Per vivere l'esperienza più completa, organizzate la visita come una metà della storia di Akrotiri e il Museo della Thera Preistorica a Fira come l'altra. Il nostro suggerimento è di percorrere prima gli scavi coperti, per cogliere la scala e la disposizione della città e notare le case degli affreschi, poi visitare il museo per ammirare i dipinti originali e i reperti. Con un'auto potete anche aggiungere la vicina Red Beach e il faro a sud per una mezza giornata completa nella parte meridionale dell'isola. Poiché l'ingresso è a orario prestabilito e il sito è molto frequentato da tour e gruppi di crociera, prenotare il vostro slot in anticipo vi permette di costruire la giornata attorno all'ora più tranquilla sulle passerelle e di raggiungere il cancello senza fare la fila al sole.

Domande frequenti

Quali sono le principali attrazioni da vedere ad Akrotiri?

Gli edifici dell'Età del Bronzo, ancora in piedi su due e tre piani, le strade lastricate e l'avanzato sistema di drenaggio, i grandi vasi per le scorte nei magazzini e le case con i loro nomi — la West House, Xeste 3 e altre — dove sono stati ritrovati i celebri affreschi. Il tutto si visita su passerelle sotto una copertura.

Quali sono i giara per la conservazione ad Akrotiri?

I pithoi, enormi giare in ceramica più alte di una persona, ancora in piedi nei magazzini della città dove custodivano olio, vino e grano quando arrivò l'eruzione. Vederli nella loro collocazione originale è uno degli spettacoli più memorabili dell'intero sito.

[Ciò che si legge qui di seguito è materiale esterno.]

(* ===== verification/Lifecycle.v ===== *)
(** * Lifecycle: the relay as a whole

    Specification sections 4.5, 5 and 7.  The relay's state is a record of
    the session table ([SessionRegistry]), the role table
    ([ConnectionTracker]), the outbox of messages sent so far and the state
    of the code source.  Each transport event of a connection has a handler:
    [onConnect], [onStartStream], [onJoinStream], [onRelay] (offer, answer,
    ICE candidate) and [onDisconnect], which composes the components the
    way section 4.5 orders them.  A handler that fails returns an error
    value; [dispatch] turns it into an [error] message to the requester and
    leaves the tables unchanged (section 7: failures are scoped to the
    offending connection).

    Concurrency (section 5) is modelled by atomic handlers: every mutation
    of one event happens in one [dispatch], and an execution is any
    interleaving of events ([relay_step], [reachable]).  The per-code
    critical section of the specification makes this the observable
    behaviour. *)

From S2P Require Import Prelude Protocol CodeGenerator SessionRegistry ConnectionTracker SignalingRouter.

Module Lifecycle.
Import SessionRegistry ConnectionTracker SignalingRouter.

(** The errors surfaced to a requester (section 7). *)
Inductive LifecycleError : Type :=
| E_AlreadyHosting
| E_AlreadyAssigned
| E_InvalidCode
| E_UnauthorizedRelay
| E_NotConnected
| E_CodeSpaceExhausted.

#[export] Instance LifecycleError_eq_dec : EqDecision LifecycleError.
Proof. solve_decision. Defined.

Definition lift_reg (e : RegistryError) : LifecycleError :=
  match e with
  | AlreadyHosting => E_AlreadyHosting
  | SessionRegistry.NotFound => E_InvalidCode
  | CodeSpaceExhausted => E_CodeSpaceExhausted
  end.

Definition lift_trk (e : TrackerError) : LifecycleError :=
  match e with
  | AlreadyAssigned => E_AlreadyAssigned
  | ConnectionTracker.NotFound => E_NotConnected
  end.

(** The text of the [error] message sent to the requester. *)
Definition error_message (e : LifecycleError) : string :=
  match e with
  | E_AlreadyHosting => "already hosting a stream"
  | E_AlreadyAssigned => "already in a stream"
  | E_InvalidCode => "invalid or ended stream code"
  | E_UnauthorizedRelay => "relay rejected"
  | E_NotConnected => "not connected"
  | E_CodeSpaceExhausted => "no stream code available"
  end.

Section Relay.
Context `{CodeSource G}.

Record Relay : Type := mkRelay {
  reg : Registry;
  conns : Tracker;
  outbox : Outbox;
  gen : G
}.

Definition init (g : G) : Relay := mkRelay ∅ ∅ [] g.

(** A new transport connection is registered unassigned. *)
Definition onConnect (st : Relay) (c : ConnId) : Relay :=
  if bool_decide (c ∈ dom (conns st)) then st
  else mkRelay (reg st) (register (conns st) c) (outbox st) (gen st).

(** [onStartStream]: requires Unassigned; createSession, setHost, then
    notifyStreamStarted. *)
Definition onStartStream (st : Relay) (c : ConnId) : result LifecycleError Relay :=
  role ←? map_err lift_trk (lookup (conns st) c) ;;
  assert? bool_decide (role = Unassigned) else E_AlreadyHosting ;;
  created ←? map_err lift_reg (createSession (reg st) (gen st) c) ;;
  let '(code, reg', g') := created in
  conns' ←? map_err lift_trk (setHost (conns st) c code) ;;
  Ok (mkRelay reg' conns' (notifyStreamStarted conns' (outbox st) c code) g').

(** [onJoinStream]: requires Unassigned; addViewer (NotFound surfaces as
    InvalidCode), setViewer, then notifyViewerJoined to the host. *)
Definition onJoinStream (st : Relay) (c : ConnId) (code : Code) : result LifecycleError Relay :=
  role ←? map_err lift_trk (lookup (conns st) c) ;;
  assert? bool_decide (role = Unassigned) else E_AlreadyAssigned ;;
  reg' ←? map_err lift_reg (addViewer (reg st) code c) ;;
  conns' ←? map_err lift_trk (setViewer (conns st) c code) ;;
  s ←? map_err lift_reg (getSession reg' code) ;;
  Ok (mkRelay reg' conns' (notifyViewerJoined conns' (outbox st) (hostConnectionId s) c)
       (gen st)).

(** Offer, answer and ICE candidate: route, then deliver to the target. *)
Definition onRelay (st : Relay) (c : ConnId) (k : SignalKind) (target : ConnId)
    (p : Payload) : result LifecycleError Relay :=
  msg ←? map_err (λ _, E_UnauthorizedRelay) (route (reg st) (conns st) c k target p) ;;
  Ok (mkRelay (reg st) (conns st) (deliver (conns st) (outbox st) msg.1 msg.2) (gen st)).

(** [onDisconnect]: unregister, then clean up according to the prior role. *)
Definition onDisconnect (st : Relay) (c : ConnId) : Relay :=
  match unregister (conns st) c with
  | Err _ => st
  | Ok (role, conns') =>
      match role with
      | Unassigned => mkRelay (reg st) conns' (outbox st) (gen st)
      | Host code =>
          let '(reg', viewers) := destroySession (reg st) code in
          mkRelay reg' (clearAll conns' viewers)
            (notifyStreamEnded conns' (outbox st) code viewers) (gen st)
      | Viewer code =>
          let reg' := removeViewer (reg st) code c in
          let out' :=
            match reg' !! code with
            | Some s => notifyViewerLeft conns' (outbox st) (hostConnectionId s) c
            | None => outbox st
            end in
          mkRelay reg' conns' out' (gen st)
      end
  end.

Definition onMessage (st : Relay) (c : ConnId) (m : ClientMsg) : result LifecycleError Relay :=
  match m with
  | start_stream => onStartStream st c
  | join_stream code => onJoinStream st c code
  | offer t p => onRelay st c SigOffer t p
  | answer t p => onRelay st c SigAnswer t p
  | ice_candidate t p => onRelay st c SigIce t p
  end.
(** A message of the relay that does not concern [v] leaves the page's
    connection to [v], its capture and what it has sent as they are. *)
Lemma step_unconcerned h m v :
  concerns v m = false →
  peerConnections (fst (step h (HServer m))) !! v = peerConnections h !! v ∧
  localStream (fst (step h (HServer m))) = localStream h ∧
  emitted (fst (step h (HServer m))) = emitted h.
Proof.
  intros Hc. split_and!; [|by destruct m; cbn [step fst]; unfold on_stream_started, on_viewer_joined,
    on_answer, on_ice_candidate, on_viewer_left, set_pcs; repeat case_match|apply host_listeners_silent].
  destruct m as [code|w|w|code|w sdp|w sdp|w c|msg]; cbn [concerns] in Hc; cbn [step fst]; try done;
    apply bool_decide_eq_false in Hc;
    unfold on_viewer_joined, on_answer, on_ice_candidate, on_viewer_left, set_pcs;
    repeat case_match; simplify_eq/=; rewrite ?lookup_insert_ne, ?lookup_delete_ne; done.
Qed.

Lemma run_unconcerned h ms v :
  Forall (λ m, concerns v m = false) ms →
  let h' := run h (HServer <$> ms) in
  peerConnections h' !! v = peerConnections h !! v ∧ localStream h' = localStream h ∧
  emitted h' = emitted h.
Proof.
  intros Hms. revert h. induction Hms as [|m ms Hm _ IH]; intros h; [done|].
  cbn [fmap list_fmap run foldl]. destruct (IH (fst (step h (HServer m)))) as (H1 & H2 & H3).
  destruct (step_unconcerned h m v Hm) as (H4 & H5 & H6). unfold run in *. split_and!; congruence.
Qed.

(** With a capture, [viewer_joined] and the browser resolving the offer
    leave a connection with the captured tracks and the offer as its
    local description, and send exactly that offer. *)
Lemma joined_offer h st v sdp :
  localStream h = Some st →
  let h2 := offer_ready (fst (on_viewer_joined h v)) v sdp in
  snd (on_viewer_joined h v) = None ∧ emitted h2 = emitted h ++ [offer v sdp] ∧
  peerConnections h2 !! v = Some (mkPC st (Some sdp) None [] false) ∧ localStream h2 = Some st.
Proof.
  intros Hs. unfold on_viewer_joined, set_pcs. simpl. rewrite Hs. simpl.
  split; [done|]. unfold offer_ready. simpl.
  rewrite bool_decide_eq_true_2 by set_solver.
  rewrite lookup_insert_eq. simpl. split_and!; [done|by rewrite lookup_insert_eq|done].
Qed.

(** [v] has an offer under way or sent. *)
Definition offered (h : Host) (v : ConnId) : Prop :=
  v ∈ pending_offers h ∨ ∃ sdp, offer v sdp ∈ emitted h.

(** Only a [viewer_joined v] starts an offer for [v]. *)
Lemma step_offered h ev v :
  offered (fst (step h ev)) v → offered h v ∨ ev = HServer (viewer_joined v).
Proof.
  unfold offered. destruct ev as [[cap|]|m|v' sdp|v' [c|]]; simpl.
  - intros [?|[sdp ?]]; left; [by left|right; exists sdp; set_solver].
  - by left.
  - destruct m as [code|v'|v'|code|v' sdp|v' sdp|v' c|msg]; simpl;
      unfold on_viewer_joined, on_answer, on_ice_candidate, on_viewer_left;
      repeat case_match; simpl; try (by left).
    destruct (decide (v' = v)) as [->|Hne]; [by right|].
    intros [Hin|?]; left; [left; set_solver|by right].
  - unfold offer_ready. case_bool_decide as Hp; [|by left].
    repeat case_match; simpl; intros [Hin|[sdp' Hin]]; left; try (left; set_solver).
    + by right; exists sdp'.
    + apply elem_of_app in Hin as [Hin|Hin%list_elem_of_singleton]; [by right; exists sdp'|].
      injection Hin as -> ->. by left.
    + by right; exists sdp'.
  - unfold on_icecandidate. repeat case_match; simpl; intros [Hin|[sdp Hin]]; left;
      try (by left); right; exists sdp; set_solver.
  - unfold on_icecandidate. repeat case_match; by left.
Qed.

(** The page never sends [join_stream]. *)
Lemma host_step_no_join h ev code :
  join_stream code ∉ emitted h → join_stream code ∉ emitted (fst (step h ev)).
Proof.
  intros Hn. destruct (host_step_emitted h ev) as (l & -> & Hl).
  intros [?|Hin]%elem_of_app; [done|]. rewrite Forall_forall in Hl.
  destruct (Hl _ Hin) as [?|[(? & ? & ?)|(? & ? & ?)]]; discriminate.
Qed.

(** The capture of a page that has asked to start a stream is kept. *)
Lemma host_stream_step h ev :
  (start_stream ∈ emitted h → is_Some (localStream h)) →
  start_stream ∈ emitted (fst (step h ev)) → is_Some (localStream (fst (step h ev))).
Proof.
  intros Hs Hin. destruct ev as [cap|m|v sdp|v c]; simpl in *;
    unfold onclick_startStream, on_viewer_joined, on_answer, on_ice_candidate, on_viewer_left,
      offer_ready, on_icecandidate, emit, set_pcs in *;
    repeat case_match; simplify_eq/=; first [by eexists|apply Hs; set_solver].
Qed.

(** A connection is forgotten only on [viewer_left]. *)
Lemma host_pcs_step h ev v :
  is_Some (peerConnections h !! v) →
  is_Some (peerConnections (fst (step h ev)) !! v) ∨ ev = HServer (viewer_left v).
Proof.
  intros Hv. destruct ev as [cap|m|v' sdp|v' c]; simpl;
    unfold onclick_startStream, on_viewer_joined, on_answer, on_ice_candidate, on_viewer_left,
      offer_ready, on_icecandidate, emit, set_pcs;
    repeat case_match; simplify_eq/=;
    first [by left
          |left; rewrite !lookup_insert_is_Some'; naive_solver
          |match goal with |- context [delete ?x _] =>
             destruct (decide (x = v)) as [->|?]; [by right|left];
             rewrite lookup_delete_is_Some; naive_solver end].
Qed.

Lemma host_joined_pc h v : is_Some (peerConnections (fst (step h (HServer (viewer_joined v)))) !! v).
Proof.
  simpl. unfold on_viewer_joined, set_pcs. destruct (localStream h); simpl;
    by rewrite lookup_insert_eq.
Qed.

(** What the page throws: [getTracks] of an undefined [localStream] on
    [viewer_joined], or a signal from a viewer it has no connection for. *)
Lemma host_step_throw h ev e :
  snd (step h ev) = Some e →
  (∃ v, ev = HServer (viewer_joined v) ∧ localStream h = None) ∨
  (∃ v p, (ev = HServer (answer_from v p) ∨ ev = HServer (ice_candidate_from v p)) ∧
          peerConnections h !! v = None).
Proof.
  destruct ev as [cap|m|v sdp|v c]; simpl; try discriminate.
  destruct m as [code|v|v|code|v sdp|v sdp|v c|msg]; simpl; try discriminate;
    unfold on_viewer_joined, on_answer, on_ice_candidate; repeat case_match; simplify_eq/=;
    try discriminate; eauto 10.
Qed.
(** Once the first offer has arrived, [peerConnection] is never undefined
    again. *)
(** No [socket.on] listener of the page sends anything: the page sends
    only from the Join button and from the browser's callbacks. *)
Lemma viewer_listeners_silent w m : emitted (fst (step w (VServer m))) = emitted w.
Proof.
  destruct m; cbn [step fst];
    unfold on_offer, on_ice_candidate, on_stream_ended, on_error, set_pc; repeat case_match; done.
Qed.

Lemma viewer_step_pc w ev :
  is_Some (peerConnection w) → is_Some (peerConnection (fst (step w ev))).
Proof.
  intros [[[n hid] pc] Hpc]. destruct ev as [s| |m|sdp|s|cand]; simpl.
  - by rewrite Hpc.
  - unfold onclick_joinStream. case_match; simpl; by rewrite Hpc.
  - destruct m; simpl; unfold on_ice_candidate, on_stream_ended; rewrite ?Hpc; simpl; try done;
      by rewrite Hpc.
  - unfold answer_ready. repeat case_match; simpl; rewrite ?Hpc; by eauto.
  - by rewrite Hpc.
  - unfold on_icecandidate. rewrite Hpc. repeat case_match; simpl; by rewrite Hpc.
Qed.

Lemma viewer_offer_pc w h sdp : is_Some (peerConnection (fst (step w (VServer (offer_from h sdp))))).
Proof. by eexists. Qed.

(** The only error the page throws: an ICE candidate before any offer. *)
Lemma viewer_step_throw w ev e :
  snd (step w ev) = Some e →
  (∃ h c, ev = VServer (ice_candidate_from h c)) ∧ peerConnection w = None.
Proof.
  destruct ev as [s| |m|sdp|s|cand]; simpl; try discriminate.
  destruct m; simpl; try discriminate. unfold on_ice_candidate.
  destruct (peerConnection w) as [[[n hid] pc]|]; simpl; [discriminate|]. eauto.
Qed.

(** An answer is sent only for a pending answer chain, and a chain is
    started only by an offer. *)
Lemma viewer_step_answer w ev h p :
  answer h p ∈ emitted (fst (step w ev)) →
  answer h p ∈ emitted w ∨ ∃ k, (k, h) ∈ pending_answers w.
Proof.
  destruct (viewer_step_emitted w ev) as (l & El & _).
  destruct ev as [s| |m|sdp|s|cand]; [| |destruct m| | |]; simpl in *;
    unfold type_code, onclick_joinStream, on_offer, on_ice_candidate, on_stream_ended, on_error,
      answer_ready, on_track, on_icecandidate, emit, set_pc in *;
    repeat case_match; simplify_eq/=; rewrite ?elem_of_app, ?list_elem_of_singleton;
    try (intros [?|?]; [by left|]); try (by left); try congruence.
  all: match goal with H : answer _ _ = answer _ _ |- _ => injection H as -> -> end;
    right; eexists; by left.
Qed.

Lemma viewer_step_pending w ev k h :
  (k, h) ∈ pending_answers (fst (step w ev)) →
  (k, h) ∈ pending_answers w ∨ ∃ sdp, ev = VServer (offer_from h sdp).
Proof.
  destruct ev as [s| |m|sdp|s|cand]; [| |destruct m| | |]; simpl;
    unfold type_code, onclick_joinStream, on_offer, on_ice_candidate, on_stream_ended, on_error,
      answer_ready, on_track, on_icecandidate, emit, set_pc;
    repeat case_match; simplify_eq/=; try (by left).
  all: repeat match goal with H : pending_answers _ = _ |- _ => rewrite H in *; clear H end.
  all: intros Hin; set_unfold in Hin; destruct_or?; simplify_eq;
    first [by left | right; by eexists | left; set_solver].
Qed.

(** ** After [stream_ended]: the closed connection stays silent

    [on_stream_ended] closes the connection but leaves it in the
    [peerConnection] variable.  Until a new offer replaces it, every call
    the page makes on it is a call on a closed connection. *)

Definition offer_event (ev : ViewerEvent) : bool :=
  match ev with VServer (offer_from _ _) => true | _ => false end.

Definition pc_shut (w : Viewer) : Prop :=
  ∀ n h pc, peerConnection w = Some (n, h, pc) → pc_closed pc = true.

Definition join_msg (m : ClientMsg) : Prop := ∃ code, m = join_stream code.

Lemma shut_step w ev :
  pc_shut w → offer_event ev = false →
  pc_shut (fst (step w ev)) ∧
  ∃ l, emitted (fst (step w ev)) = emitted w ++ l ∧ Forall join_msg l.
Proof.
  intros Hs Hev.
  assert (Hnil : emitted w = emitted w ++ []) by by rewrite app_nil_r.
  destruct ev as [s| |m|sdp|s|cand]; [| |destruct m| | |]; simpl in *; try discriminate;
    unfold type_code, onclick_joinStream, on_ice_candidate, on_stream_ended, on_error,
      answer_ready, on_track, on_icecandidate, emit, set_pc, pc_shut in *; simpl;
    repeat case_match; simplify_eq/=;
    try match goal with
        | Hs : ∀ a b c, Some (?x, ?y, ?p) = Some (a, b, c) → _ |- _ =>
            pose proof (Hs x y p eq_refl) as Hc; rewrite ?Hc in *
        end;
    simpl in *; rewrite ?andb_false_r in *; try discriminate;
    (split; [intros ????; simplify_eq/=; unfold if_open; rewrite ?Hc; by eauto|]);
    first [eexists; split; [exact Hnil|constructor]
          |eexists; split; [done|]; apply Forall_singleton; by eexists].
Qed.

Lemma shut_run w evs :
  pc_shut w → Forall (λ ev, offer_event ev = false) evs →
  ∃ l, emitted (run w evs) = emitted w ++ l ∧ Forall join_msg l.
Proof.
  intros Hs Hevs. rewrite run_foldl.
  apply (foldl_appends _ emitted join_msg pc_shut (λ ev, offer_event ev = false)); [|done..].
  intros w' ev. apply shut_step.
Qed.
Definition page_emitted (p : Page) : list ClientMsg :=
  match p with
  | PHost h => HostClient.emitted h
  | PViewer w => ViewerClient.emitted w
  end.

Definition is_host (p : Page) : bool := match p with PHost _ => true | PViewer _ => false end.

(** A page handles a message of the relay: the page's [socket.on]
    listeners. *)
Definition page_receive (p : Page) (m : ServerMsg) : Page * option JsError :=
  match p with
  | PHost h => let r := HostClient.step h (HostClient.HServer m) in (PHost (fst r), snd r)
  | PViewer w => let r := ViewerClient.step w (ViewerClient.VServer m) in (PViewer (fst r), snd r)
  end.

(** The events of a page that do not come from the relay: clicks, typing,
    the browser resolving promises and gathering candidates. *)
Inductive Local : Type :=
| LHost (ev : HostClient.HostEvent)
| LViewer (ev : ViewerClient.ViewerEvent).

Definition page_local (p : Page) (l : Local) : Page * option JsError :=
  match p, l with
  | PHost h, LHost ev =>
      match ev with
      | HostClient.HServer _ => (p, None)
      | _ => let r := HostClient.step h ev in (PHost (fst r), snd r)
      end
  | PViewer w, LViewer ev =>
      match ev with
      | ViewerClient.VServer _ => (p, None)
      | _ => let r := ViewerClient.step w ev in (PViewer (fst r), snd r)
      end
  | _, _ => (p, None)
  end.

Inductive SysEvent : Type :=
| SConnect (c : ConnId)
| SDisconnect (c : ConnId)
| SLocal (c : ConnId) (l : Local)
| STransmit (c : ConnId)    (* the relay processes the next message of [c] *)
| SDeliver (c : ConnId).    (* [c] handles the next message of the relay *)

Section System.
Context `{CodeSource G}.

Record Sys : Type := mkSys {
  relay : Relay G;
  nodes : gmap ConnId Node;
  thrown : list (ConnId * JsError)
}.

Definition sys_init (g : G) (kinds : gmap ConnId PageKind) : Sys :=
  mkSys (init g) ((λ k, mkNode (init_page k) Fresh 0 0) <$> kinds) [].

(** The messages of the relay for [c], in order. *)
Definition inbox (s : Sys) (c : ConnId) : list ServerMsg := addressed_to c (outbox (relay s)).

Definition update (s : Sys) (c : ConnId) (n : Node) (r : Relay G) (e : option JsError) : Sys :=
  mkSys r (<[c := n]> (nodes s))
    (thrown s ++ match e with Some e => [(c, e)] | None => [] end).

Definition sys_step (s : Sys) (ev : SysEvent) : Sys :=
  match ev with
  | SConnect c =>
      match nodes s !! c with
      | Some n =>
          match status n with
          | Fresh => update s c (mkNode (page n) Live (sent n) (recvd n))
                       (dispatch (relay s) c ev_connect) None
          | _ => s
          end
      | None => s
      end
  | SDisconnect c =>
      match nodes s !! c with
      | Some n =>
          match status n with
          | Live => update s c (mkNode (page n) Dead (sent n) (recvd n))
                      (dispatch (relay s) c ev_disconnect) None
          | _ => s
          end
      | None => s
      end
  | SLocal c l =>
      match nodes s !! c with
      | Some n =>
          match status n with
          | Dead => s
          | _ => let r := page_local (page n) l in
                 update s c (mkNode (fst r) (status n) (sent n) (recvd n)) (relay s) (snd r)
          end
      | None => s
      end
  | STransmit c =>
      match nodes s !! c with
      | Some n =>
          match status n, page_emitted (page n) !! sent n with
          | Live, Some m => update s c (mkNode (page n) Live (S (sent n)) (recvd n))
                              (dispatch (relay s) c (ev_message m)) None
          | _, _ => s
          end
      | None => s
      end
  | SDeliver c =>
      match nodes s !! c with
      | Some n =>
          match status n, inbox s c !! recvd n with
          | Live, Some m =>
              let r := page_receive (page n) m in
              update s c (mkNode (fst r) Live (sent n) (S (recvd n))) (relay s) (snd r)
          | _, _ => s
          end
      | None => s
      end
  end.

Definition sys_run (s : Sys) (evs : list SysEvent) : Sys := foldl sys_step s evs.

(** ** The invariant of the composed system *)

Definition dead (s : Sys) (c : ConnId) : Prop := ∃ n, nodes s !! c = Some n ∧ status n = Dead.

(** What the relay has processed of a page, and what the page has handled
    of the relay. *)
Definition sent_msgs (n : Node) : list ClientMsg := take (sent n) (page_emitted (page n)).
Definition handled (s : Sys) (c : ConnId) (n : Node) : list ServerMsg := take (recvd n) (inbox s c).

Definition is_ice_from (h : ConnId) (m : ServerMsg) : Prop := ∃ p, m = ice_candidate_from h p.
Definition is_offer_from (h : ConnId) (m : ServerMsg) : Prop := ∃ sdp, m = offer_from h sdp.
Definition is_offer_from_any (m : ServerMsg) : Prop := ∃ h sdp, m = offer_from h sdp.

(** What each page guarantees on its own ([HostClient], [ViewerClient]). *)
Definition page_ok (p : Page) : Prop :=
  match p with
  | PHost h => HostClient.host_inv h ∧ Forall HostClient.host_msg (HostClient.emitted h)
  | PViewer w => Forall ViewerClient.viewer_msg (ViewerClient.emitted w)
  end.

Record sys_inv (s : Sys) : Prop := {
  si_wf : relay_wf (relay s);
  si_live : ∀ c, c ∈ dom (conns (relay s)) ↔ ∃ n, nodes s !! c = Some n ∧ status n = Live;
  si_bounds : ∀ c n, nodes s !! c = Some n →
    sent n ≤ length (page_emitted (page n)) ∧ recvd n ≤ length (inbox s c);
  si_page : ∀ c n, nodes s !! c = Some n → page_ok (page n);
  si_host_role : ∀ c code, conns (relay s) !! c = Some (Host code) →
    ∃ n, nodes s !! c = Some n ∧ is_host (page n) = true;
  si_offered : ∀ c n h v, nodes s !! c = Some n → page n = PHost h →
    HostClient.offered h v → viewer_joined v ∈ handled s c n;
  si_joined : ∀ h v, viewer_joined v ∈ inbox s h → hosts (relay s) h v ∨ dead s v ∨ dead s h;
  si_offer_sent : ∀ h n v sdp, hosts (relay s) h v → nodes s !! h = Some n →
    offer v sdp ∈ sent_msgs n → offer_from h sdp ∈ inbox s v;
  si_ice_order : ∀ v n w, nodes s !! v = Some n → page n = PViewer w →
    preceded is_ice_from is_offer_from (inbox s v);
  si_viewer_pc : ∀ v n w, nodes s !! v = Some n → page n = PViewer w →
    (∃ m, m ∈ handled s v n ∧ is_offer_from_any m) → is_Some (ViewerClient.peerConnection w)
}.

(** The host page's side.  A host page that handles [viewer_joined] has a
    capture, and a signal from a viewer reaches it between that viewer's
    [viewer_joined] and [viewer_left]. *)
Definition from_viewer (v : ConnId) (m : ServerMsg) : Prop :=
  ∃ p, m = answer_from v p ∨ m = ice_candidate_from v p.

Definition signals_ok (l : list ServerMsg) : Prop :=
  ∀ i m v, l !! i = Some m → from_viewer v m →
    viewer_joined v ∈ take i l ∧ viewer_left v ∉ take i l.

Record hs_inv (s : Sys) : Prop := {
  hs_started : ∀ h code, conns (relay s) !! h = Some (Host code) →
    ∃ n, nodes s !! h = Some n ∧ start_stream ∈ sent_msgs n;
  hs_joined_started : ∀ h n v, nodes s !! h = Some n → viewer_joined v ∈ inbox s h →
    start_stream ∈ sent_msgs n;
  hs_stream : ∀ h n hp, nodes s !! h = Some n → page n = PHost hp →
    start_stream ∈ HostClient.emitted hp → is_Some (HostClient.localStream hp);
  hs_viewer_role : ∀ v code, conns (relay s) !! v = Some (Viewer code) →
    ∃ n, nodes s !! v = Some n ∧ is_host (page n) = false;
  hs_pair : ∀ h v, hosts (relay s) h v →
    viewer_joined v ∈ inbox s h ∧ viewer_left v ∉ inbox s h;
  hs_left_dead : ∀ h v, viewer_left v ∈ inbox s h → dead s v;
  hs_signals : ∀ h n hp, nodes s !! h = Some n → page n = PHost hp → signals_ok (inbox s h);
  hs_pcs : ∀ h n hp v, nodes s !! h = Some n → page n = PHost hp →
    viewer_joined v ∈ handled s h n → viewer_left v ∉ handled s h n →
    is_Some (HostClient.peerConnections hp !! v);
  hs_clean : thrown s = []
}.

(** The client message that carries a signal of kind [k] for [t]. *)
Definition signal_msg (k : SignalKind) (t : ConnId) (p : Payload) : ClientMsg :=
  match k with
  | SigOffer => offer t p
  | SigAnswer => answer t p
  | SigIce => ice_candidate t p
  end.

Akrotiri dispone di un sistema di drenaggio?

Sì — una delle sue grandi sorprese. Tubature in terracotta incorporate nelle mura e sotto le strade convogliavano separatamente acqua pulita e acque reflue, e alcune case avevano latrine collegate agli scarichi: impianti idraulici interni di oltre tremila anni fa, segno della raffinatezza della città.

Posso vedere gli affreschi nel sito?

No. Gli affreschi originali di Thera sono stati trasferiti nei musei per la loro protezione — principalmente al Museo della Thera Preistorica a Fira, con diversi esemplari ad Atene. Sul sito potete ammirare gli edifici, come la Casa dell'Ovest e Xeste 3, dove sono stati rinvenuti.

Quanto tempo mi serve per visitare Akrotiri?

Concedetevi circa un'ora o un'ora e mezza per percorrere con calma le passerelle che attraversano l'intera città. Poiché il sito è coperto e ombreggiato, potrete godervi la visita con tutto il tempo che desiderate, qualunque sia il tempo atmosferico.

Il sito è adatto a una visita rilassata?

Certamente. L'intera area di scavo è coperta da una tettoia e si visita percorrendo passerelle rialzate e stabili, all'ombra, il che rende Akrotiri uno dei siti archeologici più comodi e rilassanti di Santorini, perfetto per le famiglie e ideale sia nelle giornate calde che in quelle di pioggia.